3.2. Clinical application of “active anti-idiotypic therapy” with polyvalent IgG: lessons obtained from clinical trials on intramuscular injection of autologous total IgG in patients with atopic dermatitis
An author (Nahm DH) of this review has tried to develop a new anti-idiotypic therapy through intramuscular injection of autologous total IgG purified from autologous blood via affinity-chromatography using protein A bead in patients with atopic dermatitis (AD) and healthy human subjects (46, 66–70). From clinical trials in patients with AD and healthy human subjects, the novel concept of an “active anti-idiotypic therapy” was developed as described in the following sections.
3.2.1. Current knowledge on pathogenesis and treatment of atopic dermatitis
AD is an allergic skin disorder characterized by chronic allergic inflammation of the skin with clinical manifestations including itching, dry skin, exudation, and frequently associated with a personal or familial history of allergic diseases (2, 71, 72).
In patients with AD, allergic inflammation of the skin is characterized by the uptake of allergens by APCs that digest allergens and present peptides of the allergen to allergen-specific CD4+ T cells, which secrete Th2 cytokines (IL-4, IL-5, and IL-13) (73). Upon re-exposure, allergens activate Th2 cells to secrete Th2 cytokines, and allergens also bind to IgE antibodies on the mast cells and induce mast cell degranulation and release of chemical mediators, including histamine and other chemo-attractants. These cytokines and chemical mediators induce chronic allergic inflammation (Th2 inflammation) of the skin and clinical symptoms of AD (itching and eczema) (73).
Current topical and systemic immunosuppressants (corticosteroids, cyclosporine, tacrolimus, and methotrexate) nonspecifically suppress inflammatory immune cells and have limited clinical efficacy in patients with moderate-to-severe AD (2). Recently developed monoclonal antibodies to IL-4 receptor alpha or Janus kinase inhibitors suppressing Th2 cell-mediated inflammation demonstrated clinical improvements in a significant number of patients with moderate-to-severe AD (74–77). However, the clinical efficacies of current medical therapies for AD are transient and remain incomplete (71, 78). Therefore, developing a new therapeutic modality modifying the long-term clinical course of AD is needed.
3.2.2. Critical role of decreased number and/or function of Treg cells in the pathogenesis of atopic dermatitis
While Th2 cells may promote allergic inflammation, Treg cells can downregulate Th2 cell function and suppress allergic inflammations. T cell tolerance mediated by Treg cells is the key mechanism underlying immune tolerance in a healthy immune response to self and non-infectious foreign antigens. Immune dysfunction characterized by decreased Treg cell function (reflected by the decreased number and/or function of Treg cells) (79, 80) and excessive activation of Th2 cells producing IL-4 and IL-13 plays a key role in the pathogenesis of AD (2).

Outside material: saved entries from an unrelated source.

(* ===== verification/Condition.v ===== *)
(** * Metric conditions, the threshold policy and the verdict
      ([tuning_agent/src/kernel/evaluation/{condition,verdict}.rs],
       [tuning_agent/src/adapters/local/comparator/threshold.rs])

    How two measurements are compared: one condition on one metric, the builtin
    policy over a list of conditions, and the central verdict over the evidence
    of all policies. *)

From S2P Require Export Capability Values.

(** ** Conditions ([condition.rs]) *)

Inductive MetricOperator :=
  | DecreasePercentGe | DecreaseAbsGe | IncreasePercentGe | IncreaseAbsGe
  | IncreasePercentLe | IncreaseAbsLe | DecreasePercentLe | DecreaseAbsLe
  | ChangePercentLe | ChangeAbsLe | CurrentLe | CurrentGe.
#[export] Instance MetricOperator_eq_dec : EqDecision MetricOperator.
Proof. solve_decision. Defined.

Record MetricCondition := MkMetricCondition {
  cond_metric : string; cond_op : MetricOperator; cond_value : spec_float }.

(** [matches!(op, CurrentLe | CurrentGe)]. *)
Definition is_current (op : MetricOperator) : bool :=
  match op with CurrentLe | CurrentGe => true | _ => false end.

Definition MetricCondition_validate (c : MetricCondition) : result string unit :=
  _ ← reject (is_blank (cond_metric c)) "metric condition requires a metric name";
  _ ← reject (negb (f64_is_finite (cond_value c)))
        ("metric condition '" +:+ cond_metric c +:+ "' has a non-finite threshold");
  reject (negb (is_current (cond_op c)) && f64_lt (cond_value c) f64_zero)
    ("metric condition '" +:+ cond_metric c +:+ "' requires a non-negative delta threshold").

Inductive ConditionOutcome := Cond_Passed | Cond_Failed | Cond_Inconclusive.
#[export] Instance ConditionOutcome_eq_dec : EqDecision ConditionOutcome.
Proof. solve_decision. Defined.

Record MetricConditionEvidence := MkConditionOutcome {
  mce_condition : MetricCondition;
  mce_outcome : ConditionOutcome;
  mce_baseline : option spec_float;
  mce_candidate : option spec_float;
  mce_reason : string;
}.

Definition inconclusive (c : MetricCondition) (baseline candidate : option spec_float)
    (reason : string) : MetricConditionEvidence :=
  MkConditionOutcome c Cond_Inconclusive baseline candidate reason.

Definition percent_change (baseline delta : spec_float) : result string spec_float :=
  if f64_le (f64_abs baseline) f64_EPSILON then
    Err "percentage comparison is undefined for a zero baseline"
  else Ok (f64_mul (f64_div delta (f64_abs baseline)) f64_hundred).

(** The comparison of one operator on two finite values. *)
Definition operator_result (op : MetricOperator) (before after threshold : spec_float)
    : result string bool :=
  let at_least (r : result string spec_float) := change ← r; Ok (f64_ge change threshold) in
  let at_most (r : result string spec_float) := change ← r; Ok (f64_le change threshold) in
  match op with
  | DecreasePercentGe => at_least (percent_change before (f64_sub before after))
  | DecreaseAbsGe => Ok (f64_ge (f64_sub before after) threshold)
  | IncreasePercentGe => at_least (percent_change before (f64_sub after before))
  | IncreaseAbsGe => Ok (f64_ge (f64_sub after before) threshold)
  | IncreasePercentLe => at_most (percent_change before (f64_max (f64_sub after before) f64_zero))
  | IncreaseAbsLe => Ok (f64_le (f64_sub after before) threshold)
  | DecreasePercentLe => at_most (percent_change before (f64_max (f64_sub before after) f64_zero))
  | DecreaseAbsLe => Ok (f64_le (f64_sub before after) threshold)
  | ChangePercentLe => at_most (percent_change before (f64_abs (f64_sub after before)))
  | ChangeAbsLe => Ok (f64_le (f64_abs (f64_sub after before)) threshold)
  | CurrentLe => Ok (f64_le after threshold)
  | CurrentGe => Ok (f64_ge after threshold)
  end.

Section Condition.
Context `{JD : JsonData}.

Definition numeric_value (m : MetricValue) : option spec_float := as_f64 (metric_value m).

Definition is_numeric (k : MetricKind) : bool :=
  match k with Gauge | Counter => true | _ => false end.

(** Both sides of a metric, when they are comparable finite numbers. *)
Definition finite_pair (before after : option spec_float) : option (spec_float * spec_float) :=
  match before, after with
  | Some x, Some y => if f64_is_finite x && f64_is_finite y then Some (x, y) else None
  | _, _ => None
  end.

Definition evaluate_metric_condition (c : MetricCondition) (baseline candidate : MetricBatch)
    : MetricConditionEvidence :=
  let about (text : string) := "metric '" +:+ cond_metric c +:+ "' " +:+ text in
  match MetricCondition_validate c with
  | Err reason => inconclusive c None None reason
  | Ok _ =>
    match metrics baseline !! cond_metric c, metrics candidate !! cond_metric c with
    | Some before_metric, Some after_metric =>
      if bool_decide (metric_kind before_metric ≠ metric_kind after_metric)
         || bool_decide (metric_unit before_metric ≠ metric_unit after_metric) then
        inconclusive c (numeric_value before_metric) (numeric_value after_metric)
          (about "has different kinds or units across A/B measurements")
      else if negb (is_numeric (metric_kind before_metric)) then
        inconclusive c None None (about "is not a numeric gauge or counter")
      else
        match finite_pair (numeric_value before_metric) (numeric_value after_metric) with
        | None => inconclusive c (numeric_value before_metric) (numeric_value after_metric)
                    (about "is not a finite number on both sides")
        | Some (before, after) =>
          match operator_result (cond_op c) before after (cond_value c) with
          | Ok true => MkConditionOutcome c Cond_Passed (Some before) (Some after)
                         "condition passed"
          | Ok false => MkConditionOutcome c Cond_Failed (Some before) (Some after)
              ("condition failed: baseline=" +:+ f64_display before +:+ ", candidate="
               +:+ f64_display after +:+ ", threshold=" +:+ f64_display (cond_value c))
          | Err reason => inconclusive c (Some before) (Some after) reason
          end
        end
    | _, _ => inconclusive c None None (about "is missing on one or both sides")
    end
  end.

(** ** The threshold policy ([threshold.rs]) *)

(** [METRIC_OPERATORS], the [snake_case] names serde uses. *)
Definition MetricOperator_name (op : MetricOperator) : string :=
  match op with
  | DecreasePercentGe => "decrease_percent_ge" | DecreaseAbsGe => "decrease_abs_ge"
  | IncreasePercentGe => "increase_percent_ge" | IncreaseAbsGe => "increase_abs_ge"
  | IncreasePercentLe => "increase_percent_le" | IncreaseAbsLe => "increase_abs_le"
  | DecreasePercentLe => "decrease_percent_le" | DecreaseAbsLe => "decrease_abs_le"
  | ChangePercentLe => "change_percent_le" | ChangeAbsLe => "change_abs_le"
  | CurrentLe => "current_le" | CurrentGe => "current_ge"
  end.
Definition ConditionOutcome_name (o : ConditionOutcome) : string :=
  match o with
  | Cond_Passed => "passed" | Cond_Failed => "failed" | Cond_Inconclusive => "inconclusive"
  end.

Record ThresholdComparisonSpec := MkThresholdSpec { spec_conditions : list MetricCondition }.

(** [serde_json::from_value] at [ThresholdComparisonSpec], serde's derived code. *)
Context (decode_threshold_spec : Value → result string ThresholdComparisonSpec).

Definition invalid_request (message : string) : ProviderError :=
  ProviderError_new InvalidRequest message.

Definition parse_specification (specification : Value)
    : result ProviderError ThresholdComparisonSpec :=
  spec ← map_err (λ error,
           invalid_request ("invalid threshold comparison specification: " +:+ error))
           (decode_threshold_spec specification);
  _ ← reject (bool_decide (spec_conditions spec = [])
              || bool_decide (256 < Z.of_nat (length (spec_conditions spec)))%Z)
        (invalid_request "threshold comparison requires between 1 and 256 conditions");
  _ ← fold_result (λ _ c, map_err invalid_request (MetricCondition_validate c)) tt
        (spec_conditions spec);
  Ok spec.

Definition domain_evidence (e : MetricConditionEvidence) : ConditionEvidence :=
  MkConditionEvidence (cond_metric (mce_condition e)) (bool_decide (mce_outcome e = Cond_Passed))
    (json_object
      [("operator", json_string (MetricOperator_name (cond_op (mce_condition e))));
       ("threshold", json_f64 (cond_value (mce_condition e)));
       ("outcome", json_string (ConditionOutcome_name (mce_outcome e)));
       ("baseline", json_option json_f64 (mce_baseline e));
       ("candidate", json_option json_f64 (mce_candidate e));
       ("reason", json_string (mce_reason e))]).

Definition has_outcome (o : ConditionOutcome) (l : list MetricConditionEvidence) : bool :=
  existsb (λ e, bool_decide (mce_outcome e = o)) l.

Definition threshold_conclusion (evaluated : list MetricConditionEvidence)
    : ComparisonConclusion :=
  if has_outcome Cond_Failed evaluated then NotImproved
  else if has_outcome Cond_Inconclusive evaluated then Inconclusive
  else Improved.

(** [meta] is the policy's own metadata. *)
Definition threshold_compare (meta : CapabilityMeta) (request : ComparisonRequest)
    : result ProviderError ComparisonEvidence :=
  spec ← parse_specification (comparison_specification request);
  let evaluated := (λ c, evaluate_metric_condition c (comparison_baseline request)
                           (comparison_candidate request)) <$> spec_conditions spec in
  Ok (MkComparisonEvidence (threshold_conclusion evaluated) (domain_evidence <$> evaluated)
    (json_object
      [("policy", json_string (as_str (meta_id meta)));
       ("contract_id", json_string (as_str (comparison_contract_id request)));
       ("condition_count", json_integer (Z.of_nat (length evaluated)))])).

Definition metric_condition_schema : Value :=
  json_object
    [("type", json_string "object");
     ("description", json_string "Compare one exact metric across baseline and candidate. decrease_* uses baseline minus candidate, increase_* uses candidate minus baseline, change_* uses absolute change, and current_* tests the candidate value. Percent operators divide by the absolute baseline; abs operators use the metric's unit.");
     ("additionalProperties", json_bool false);
     ("required", json_array [json_string "metric"; json_string "op"; json_string "value"]);
     ("properties", json_object
       [("metric", json_object
          [("type", json_string "string");
           ("minLength", json_integer 1);
           ("description",
            json_string "Exact metric name exported by the selected measurement capability.")]);
        ("op", json_object
          [("type", json_string "string");
           ("enum", json_array ((λ op, json_string (MetricOperator_name op)) <$>
              [DecreasePercentGe; DecreaseAbsGe; IncreasePercentGe; IncreaseAbsGe;
               IncreasePercentLe; IncreaseAbsLe; DecreasePercentLe; DecreaseAbsLe;
               ChangePercentLe; ChangeAbsLe; CurrentLe; CurrentGe]));
           ("description",
            json_string "Typed comparison operator applied to baseline and candidate values.")]);
        ("value", json_object
          [("type", json_string "number");
           ("description",
            json_string "Finite threshold; delta operators require a non-negative value.")])])].

(** The [expect]s of [ThresholdComparisonPolicy::new]. *)
Example threshold_identifiers_are_valid :
  string_id_new N_Provider "builtin.threshold-comparison"
    = Ok (StringId "builtin.threshold-comparison")
  ∧ string_id_new N_ProviderVersion "1" = Ok (StringId "1")
  ∧ string_id_new N_Digest "builtin-threshold-comparison-v1"
    = Ok (StringId "builtin-threshold-comparison-v1")
  ∧ string_id_new N_Capability "builtin/comparison.threshold.v1"
    = Ok (StringId "builtin/comparison.threshold.v1").
Proof. by vm_compute. Qed.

Therefore, immunomodulatory therapies to restore Treg cell number and/or function and Th1/Th2-cell balance might be a reasonable approach to induce a long-term treatment-free clinical remission in patients with AD (2, 81).
3.2.3. Immunomodulatory therapies that induced a long-term treatment-free clinical remission in patients with atopic dermatitis
3.2.3.1. Allergen immunotherapy
Allergen immunotherapy is a treatment that involves the repeated administration of sensitized allergens either subcutaneously or sublingually to induce allergen-specific immune tolerance in patients with allergic diseases (82, 83). Allergen immunotherapy is clinically beneficial in AD patients sensitized to house dust mites in a meta-analysis of multiple randomized clinical trials (84, 85). Clinical observational studies reported long-term treatment-free clinical remissions in patients with AD after allergen immunotherapy (86–88). Allergen immunotherapy activates allergen-specific Treg cells to downregulate Th2 cell- and IgE-mediated allergic inflammation. Treg cells are generated during allergen immunotherapy, secrete IL-10, and induce allergen-specific B cells to produce IgG4 antibodies (89). These mechanisms induce tolerance to antigens that reduce allergic symptoms. Induction of peripheral T cell tolerance by Treg cells is the key mechanism involved in allergen immunotherapy (90). Activated Treg cells release IL-10 and suppress Th2 cell-mediated allergic inflammation. However, there are still controversies regarding the main subpopulation of Treg cells mediating therapeutic effects involved in allergen immunotherapy (CD4+Foxp3+ Treg cells and/or CD4+Foxp3-IL-10+ Treg cells) (91).
3.2.3.2. Natural remission of disease in children with atopic dermatitis
More than 70% of children with AD experience natural remission of their disease before puberty (92); although the mechanism of natural remission of AD in children has not been determined yet, induction of immune tolerance due to activation of Treg cells has been suggested as a mechanism (2). Induction of immune tolerance mimicking the immunological mechanism responsible for the natural clinical remission of AD in children could be an ideal way to achieve clinical remission in patients with AD (2).
3.2.3.3. Intramuscular administration of autologous polyvalent IgG for induction of anti-idiotype immune modulation
An author of this review (Nahm DH) hypothesized that immunizing the human subjects with autologous immunoglobulin might induce Treg cell response with systemic immunomodulatory effects to prevent or treat AD. To evaluate this hypothesis, clinical trials were performed to evaluate the clinical efficacy and immunomodulatory effect of intramuscular administration of autologous polyvalent IgG (total IgG) purified from autologous blood using Protein A bead in patients with AD and healthy human subjects (46, 66–70).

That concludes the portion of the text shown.